New Hampshire Democrats managed to tap into a huge pool of left-leaning voters by getting a judge to re-define domicile, ensuring that (not coincidentally by the way) crazy social sciences research could potentially pry-bar public opinion to justify more taxes for "programs" to solve the problems those studies insist we must address.
And every problem requires a tax, as if the only way to address it is to hand it all off to a few hundred elected "experts" and state bureaucrats, who use the taxpayers incomes as their own personal inheritance.
Well I have some observations that seem relevant (to me) on this issue.
How much would you want to bet that a significant portion of the "drinking population" responsible for the outcome in the research, including the binge drinkers, are out of state college students, temporarily 'domicied' in the Granite State? I think you can take that to the bank.
So out of state college students are probably (based on the study) putting a disproportionate cost pressure on the full-time residents. I don't think we can ban the college students because that will have a disproportionate affect on beer sales, and the need for cops to arrest them for internal possession of alcohol, and so on. (Although Democrats are not against having a disproportionately negative impact on anything if it gets them more revenue to play with.)
Because out of state students get to vote here thanks to Democrats, why not tax the university system for a portion of all out of state tuition paid by students allowed to vote here? We could then use that money for tax relief on residents who are forced to pay the long term costs of left-wing policy, resulting from stuffing ballot boxes with the votes of binge-drinkers who are also costing the state money and will probably move back home after college and never have to suffer the folly of their political influence. (I can't speak to the folly of their binge drinking--if it actually is binge drinking.)
And I bet that political cost is a lot higher than just $1.15 billion per year.
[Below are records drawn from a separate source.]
Lemma discard_isolation_leaks_witness :
  let p := mkPort "Ethernet4" (Some "cd3") None true in
  let w := @mkWorld toy_chip (∅, 0) [] cli_init (mkLb [(p, ("mac", false))] [(p, FsDiscard "cd3")] None [] true) in
  exists w', @disable_flood_safe toy_chip plain_shell serial no_bcm_env toy_lb p w = (Val tt, w') /\
    w_trace w' = w_trace w ++ map (@chip_call serial no_bcm_env toy_lb)
      ["pvlan set " +:+ "cd3" +:+ " None"; "vlan destroy None"; "port " +:+ "cd3" +:+ " lb=none"]
    /\ dget p (lb_flood_safe (w_lb w')) = None.
Proof.
  intros p w.
  apply (@discard_isolation_leaks toy_chip plain_shell plain_live serial no_bcm_env toy_lb p "cd3" w);
    [reflexivity | reflexivity | | reflexivity |].
  - apply (bool_decide_unpack _). vm_compute. exact I.
  - intros m. vm_compute. discriminate.
Defined.
(* ===== verification/MockBmc.v ===== *)
(** * The mock BMC (servers/mock_bmc.py)

    The endpoint dictionaries are mutable objects that the mock, its baseline
    and the caller's cache can share, so they live in a store: a reference is
    an index, allocation appends a cell, and a mutation is seen through every
    reference to the cell.  A cell is one endpoint dictionary, whose nested
    values are reached through it only.  HTTP and the thread of the server are
    the library's; a request is the call of its handler. *)

From S2P Require Import Prelude PyStr PyStrFacts PyVal Device Dut Topology.

(** ** The store *)

Notation loc := nat (only parsing).
Definition cell := pydict string pyval.
Notation heap := (list cell) (only parsing).
Definition deref (h : heap) (l : loc) : cell := nth l h [].
Definition alloc (c : cell) (h : heap) : loc * heap := (length h, h ++ [c]).
Definition write (l : loc) (c : cell) (h : heap) : heap := <[l := c]> h.

(** a dictionary of endpoint dictionaries *)
Definition table := pydict string loc.

(** [copy.deepcopy] of a table: an object met before is copied once *)
Fixpoint copy_go (t : table) (memo : list (loc * loc)) (h : heap) : table * heap :=
  match t with
  | [] => ([], h)
  | (k, l) :: t' =>
      match dget l memo with
      | Some l' => let '(r, h) := copy_go t' memo h in ((k, l') :: r, h)
      | None => let '(l', h) := alloc (deref h l) h in
                let '(r, h) := copy_go t' ((l, l') :: memo) h in ((k, l') :: r, h)
      end
  end.
Definition deepcopy (t : table) (h : heap) : table * heap := copy_go t [] h.

(** ** The mock *)

Definition ENDPOINTS : list string := ["sensor/info"; "fan/info"; "psu/info"; "psu/number"; "firmware/cpldversion"].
Last time the Democrats ran the store they added several billion to the state budget. That's called binge spending. The cure for that in 2010 was something called 'Republicans.'
So my take-away here is that we could save at least $1.15 billion per year by getting rid of binge-drinking, out of state college students who are allowed to vote here. And we'd save a few billion more because Democrats would not have the votes to keep control of the legislature, and with less students fewer university liberal clingers working to promote the Democrat agenda.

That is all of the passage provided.